▶ **Work item**
Among the entries that follow, the required portion opens with the line containing "(wait_run wait_ops_overflow wait_objects_init)" and closes with the line containing "entries its removals unlinked". Give that portion again exactly, and nothing else.

▶ **Supplied records**
((
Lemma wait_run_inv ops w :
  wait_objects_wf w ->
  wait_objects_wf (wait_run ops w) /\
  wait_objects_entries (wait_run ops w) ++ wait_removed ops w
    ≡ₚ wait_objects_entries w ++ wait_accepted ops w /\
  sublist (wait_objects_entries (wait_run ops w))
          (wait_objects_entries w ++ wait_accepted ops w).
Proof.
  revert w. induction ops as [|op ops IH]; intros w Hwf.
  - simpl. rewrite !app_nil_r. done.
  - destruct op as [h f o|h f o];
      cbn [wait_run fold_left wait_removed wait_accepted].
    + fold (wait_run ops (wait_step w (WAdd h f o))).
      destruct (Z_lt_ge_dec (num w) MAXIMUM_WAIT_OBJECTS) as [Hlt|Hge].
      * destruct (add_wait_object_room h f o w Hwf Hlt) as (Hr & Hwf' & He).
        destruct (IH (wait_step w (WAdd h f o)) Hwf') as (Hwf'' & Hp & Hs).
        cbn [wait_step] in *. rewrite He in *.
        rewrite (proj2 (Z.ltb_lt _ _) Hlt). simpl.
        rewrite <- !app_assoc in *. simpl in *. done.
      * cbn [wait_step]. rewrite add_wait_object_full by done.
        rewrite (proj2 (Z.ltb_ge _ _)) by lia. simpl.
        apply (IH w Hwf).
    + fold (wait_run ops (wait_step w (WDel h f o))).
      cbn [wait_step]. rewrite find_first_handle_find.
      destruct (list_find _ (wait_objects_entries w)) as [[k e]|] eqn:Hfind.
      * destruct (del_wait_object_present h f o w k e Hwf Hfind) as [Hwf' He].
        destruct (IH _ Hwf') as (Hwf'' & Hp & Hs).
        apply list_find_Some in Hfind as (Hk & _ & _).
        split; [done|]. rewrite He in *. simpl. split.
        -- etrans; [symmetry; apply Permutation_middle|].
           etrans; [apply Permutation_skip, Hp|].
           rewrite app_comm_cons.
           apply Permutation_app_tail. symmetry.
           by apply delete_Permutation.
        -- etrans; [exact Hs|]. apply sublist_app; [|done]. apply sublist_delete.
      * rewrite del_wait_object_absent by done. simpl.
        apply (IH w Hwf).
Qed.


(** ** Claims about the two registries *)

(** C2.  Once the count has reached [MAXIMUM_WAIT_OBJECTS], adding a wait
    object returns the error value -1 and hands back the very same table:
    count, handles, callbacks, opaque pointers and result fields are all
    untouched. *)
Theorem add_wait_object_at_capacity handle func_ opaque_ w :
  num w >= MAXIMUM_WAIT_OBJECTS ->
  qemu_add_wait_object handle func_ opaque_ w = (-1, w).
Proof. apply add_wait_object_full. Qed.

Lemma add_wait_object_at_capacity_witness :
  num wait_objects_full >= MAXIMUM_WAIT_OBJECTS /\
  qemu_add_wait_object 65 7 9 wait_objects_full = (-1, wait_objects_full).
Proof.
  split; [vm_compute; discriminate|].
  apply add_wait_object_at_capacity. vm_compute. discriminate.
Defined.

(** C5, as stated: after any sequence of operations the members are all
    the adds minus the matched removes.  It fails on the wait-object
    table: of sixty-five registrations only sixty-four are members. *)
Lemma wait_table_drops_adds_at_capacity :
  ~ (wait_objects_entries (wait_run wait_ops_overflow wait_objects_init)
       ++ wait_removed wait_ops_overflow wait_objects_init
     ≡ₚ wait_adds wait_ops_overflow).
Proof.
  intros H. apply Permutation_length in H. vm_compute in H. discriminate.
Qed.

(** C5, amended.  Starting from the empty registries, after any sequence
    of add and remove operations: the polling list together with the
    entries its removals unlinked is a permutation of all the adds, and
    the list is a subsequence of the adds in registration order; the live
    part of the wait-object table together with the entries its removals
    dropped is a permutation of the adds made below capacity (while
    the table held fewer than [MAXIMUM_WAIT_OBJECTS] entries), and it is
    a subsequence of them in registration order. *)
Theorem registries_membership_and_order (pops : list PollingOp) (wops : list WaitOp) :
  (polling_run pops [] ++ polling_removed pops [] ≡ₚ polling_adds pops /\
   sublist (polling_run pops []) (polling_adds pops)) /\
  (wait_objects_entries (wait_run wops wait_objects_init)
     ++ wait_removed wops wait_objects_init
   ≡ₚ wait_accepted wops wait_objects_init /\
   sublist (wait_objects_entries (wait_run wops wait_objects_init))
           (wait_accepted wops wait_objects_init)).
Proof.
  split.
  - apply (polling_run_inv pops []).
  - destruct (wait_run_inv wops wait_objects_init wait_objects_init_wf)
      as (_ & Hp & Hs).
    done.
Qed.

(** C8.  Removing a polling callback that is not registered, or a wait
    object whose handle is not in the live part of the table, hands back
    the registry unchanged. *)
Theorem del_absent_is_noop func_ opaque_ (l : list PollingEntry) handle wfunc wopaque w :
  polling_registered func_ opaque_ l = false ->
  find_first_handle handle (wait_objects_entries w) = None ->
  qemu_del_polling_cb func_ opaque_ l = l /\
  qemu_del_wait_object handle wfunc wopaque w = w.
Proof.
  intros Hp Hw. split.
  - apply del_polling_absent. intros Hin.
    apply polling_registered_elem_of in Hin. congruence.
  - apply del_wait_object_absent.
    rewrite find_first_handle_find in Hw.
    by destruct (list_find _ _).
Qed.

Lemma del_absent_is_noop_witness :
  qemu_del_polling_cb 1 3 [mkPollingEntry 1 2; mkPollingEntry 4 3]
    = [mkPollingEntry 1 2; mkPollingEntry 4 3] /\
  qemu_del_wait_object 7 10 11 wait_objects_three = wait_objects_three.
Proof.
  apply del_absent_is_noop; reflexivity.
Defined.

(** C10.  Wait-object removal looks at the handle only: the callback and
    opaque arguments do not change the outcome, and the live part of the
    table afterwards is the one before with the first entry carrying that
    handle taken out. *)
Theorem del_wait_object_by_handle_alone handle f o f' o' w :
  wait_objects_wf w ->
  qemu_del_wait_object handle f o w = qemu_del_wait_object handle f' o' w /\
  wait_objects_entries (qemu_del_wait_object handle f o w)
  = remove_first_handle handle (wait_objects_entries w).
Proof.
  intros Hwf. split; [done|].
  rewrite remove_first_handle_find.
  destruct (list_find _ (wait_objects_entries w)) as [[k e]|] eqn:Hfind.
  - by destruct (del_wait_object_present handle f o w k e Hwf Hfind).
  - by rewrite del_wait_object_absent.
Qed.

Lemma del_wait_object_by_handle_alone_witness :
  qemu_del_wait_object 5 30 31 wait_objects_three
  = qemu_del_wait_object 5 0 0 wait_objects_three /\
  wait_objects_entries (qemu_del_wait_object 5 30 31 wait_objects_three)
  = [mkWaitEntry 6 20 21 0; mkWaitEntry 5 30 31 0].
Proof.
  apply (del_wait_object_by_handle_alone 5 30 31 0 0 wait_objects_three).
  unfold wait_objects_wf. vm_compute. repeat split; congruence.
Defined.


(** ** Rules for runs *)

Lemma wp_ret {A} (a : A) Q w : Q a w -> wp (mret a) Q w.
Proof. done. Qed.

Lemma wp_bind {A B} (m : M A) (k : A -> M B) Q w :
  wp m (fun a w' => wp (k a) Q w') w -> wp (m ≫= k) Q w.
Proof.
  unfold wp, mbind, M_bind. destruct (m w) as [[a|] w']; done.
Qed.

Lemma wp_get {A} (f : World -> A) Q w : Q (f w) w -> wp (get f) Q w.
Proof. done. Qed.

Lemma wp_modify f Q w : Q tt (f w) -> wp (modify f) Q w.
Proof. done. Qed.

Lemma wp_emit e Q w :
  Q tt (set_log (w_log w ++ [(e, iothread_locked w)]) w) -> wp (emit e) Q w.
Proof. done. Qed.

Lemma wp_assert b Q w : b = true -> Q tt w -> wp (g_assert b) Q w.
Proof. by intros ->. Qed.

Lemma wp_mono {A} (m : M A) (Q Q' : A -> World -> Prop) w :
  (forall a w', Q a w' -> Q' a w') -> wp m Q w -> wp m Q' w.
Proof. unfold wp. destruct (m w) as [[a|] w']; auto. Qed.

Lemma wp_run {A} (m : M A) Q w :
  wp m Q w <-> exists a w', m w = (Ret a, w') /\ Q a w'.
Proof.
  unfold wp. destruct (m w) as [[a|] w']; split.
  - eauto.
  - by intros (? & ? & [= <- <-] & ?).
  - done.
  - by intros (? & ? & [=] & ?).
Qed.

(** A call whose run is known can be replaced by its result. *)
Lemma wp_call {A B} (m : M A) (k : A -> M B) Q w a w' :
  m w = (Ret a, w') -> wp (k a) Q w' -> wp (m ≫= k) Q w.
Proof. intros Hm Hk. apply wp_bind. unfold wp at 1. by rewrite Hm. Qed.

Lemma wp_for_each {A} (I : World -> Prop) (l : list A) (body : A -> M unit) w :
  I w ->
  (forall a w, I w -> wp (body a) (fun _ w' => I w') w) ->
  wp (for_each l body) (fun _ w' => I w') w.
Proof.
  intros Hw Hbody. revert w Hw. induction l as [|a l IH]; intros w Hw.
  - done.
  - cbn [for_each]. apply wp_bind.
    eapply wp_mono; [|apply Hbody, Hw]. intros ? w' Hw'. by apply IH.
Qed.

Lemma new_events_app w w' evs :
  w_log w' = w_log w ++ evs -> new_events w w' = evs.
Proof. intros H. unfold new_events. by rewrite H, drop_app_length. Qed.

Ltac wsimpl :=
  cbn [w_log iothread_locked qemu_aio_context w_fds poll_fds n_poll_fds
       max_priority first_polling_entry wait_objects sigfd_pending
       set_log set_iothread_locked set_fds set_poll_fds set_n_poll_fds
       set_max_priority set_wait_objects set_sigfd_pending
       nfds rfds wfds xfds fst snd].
))
((
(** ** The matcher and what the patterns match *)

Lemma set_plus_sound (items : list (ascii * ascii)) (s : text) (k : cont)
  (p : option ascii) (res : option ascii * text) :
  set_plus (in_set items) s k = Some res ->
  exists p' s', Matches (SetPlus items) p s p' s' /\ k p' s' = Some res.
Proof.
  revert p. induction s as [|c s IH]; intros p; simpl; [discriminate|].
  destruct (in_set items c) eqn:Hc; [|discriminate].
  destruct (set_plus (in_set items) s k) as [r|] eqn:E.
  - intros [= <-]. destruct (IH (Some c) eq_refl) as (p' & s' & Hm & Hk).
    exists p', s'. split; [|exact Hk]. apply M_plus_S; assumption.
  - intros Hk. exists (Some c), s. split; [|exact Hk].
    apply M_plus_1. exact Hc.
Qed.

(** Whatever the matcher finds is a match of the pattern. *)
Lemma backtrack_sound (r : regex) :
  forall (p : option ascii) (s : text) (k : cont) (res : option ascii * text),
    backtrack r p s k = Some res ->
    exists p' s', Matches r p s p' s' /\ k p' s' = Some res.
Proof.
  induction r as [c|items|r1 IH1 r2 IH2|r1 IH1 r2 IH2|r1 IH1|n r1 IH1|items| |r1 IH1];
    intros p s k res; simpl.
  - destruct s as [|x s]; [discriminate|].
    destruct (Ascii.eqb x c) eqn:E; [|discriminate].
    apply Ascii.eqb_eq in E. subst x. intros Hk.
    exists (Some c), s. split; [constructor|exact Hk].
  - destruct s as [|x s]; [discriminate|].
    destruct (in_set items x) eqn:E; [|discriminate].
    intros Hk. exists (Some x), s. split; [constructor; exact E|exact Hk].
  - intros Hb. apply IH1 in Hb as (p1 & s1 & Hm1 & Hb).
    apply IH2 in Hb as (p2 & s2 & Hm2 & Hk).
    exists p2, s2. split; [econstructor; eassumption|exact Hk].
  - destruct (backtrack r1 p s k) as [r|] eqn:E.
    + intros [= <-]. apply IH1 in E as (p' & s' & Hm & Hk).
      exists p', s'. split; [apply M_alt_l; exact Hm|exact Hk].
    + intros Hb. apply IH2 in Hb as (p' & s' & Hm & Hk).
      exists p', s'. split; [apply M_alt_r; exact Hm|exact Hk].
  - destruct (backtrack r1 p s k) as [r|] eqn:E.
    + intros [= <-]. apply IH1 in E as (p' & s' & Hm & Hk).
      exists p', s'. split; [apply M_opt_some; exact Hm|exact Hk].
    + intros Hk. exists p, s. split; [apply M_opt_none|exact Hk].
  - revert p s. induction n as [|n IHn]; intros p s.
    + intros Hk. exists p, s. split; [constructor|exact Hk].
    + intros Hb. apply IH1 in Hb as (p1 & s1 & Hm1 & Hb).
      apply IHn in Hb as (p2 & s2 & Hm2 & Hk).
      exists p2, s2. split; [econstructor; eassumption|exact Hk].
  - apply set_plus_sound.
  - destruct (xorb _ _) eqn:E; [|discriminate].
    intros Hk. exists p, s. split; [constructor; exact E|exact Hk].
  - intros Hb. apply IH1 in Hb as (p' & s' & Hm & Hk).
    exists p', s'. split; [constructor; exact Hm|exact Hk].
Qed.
))
▶ **Expected output**
  ~ (wait_objects_entries (wait_run wait_ops_overflow wait_objects_init)
       ++ wait_removed wait_ops_overflow wait_objects_init
     ≡ₚ wait_adds wait_ops_overflow).
Proof.
  intros H. apply Permutation_length in H. vm_compute in H. discriminate.
Qed.

(** C5, amended.  Starting from the empty registries, after any sequence
    of add and remove operations: the polling list together with the
    entries its removals unlinked is a permutation of all the adds, and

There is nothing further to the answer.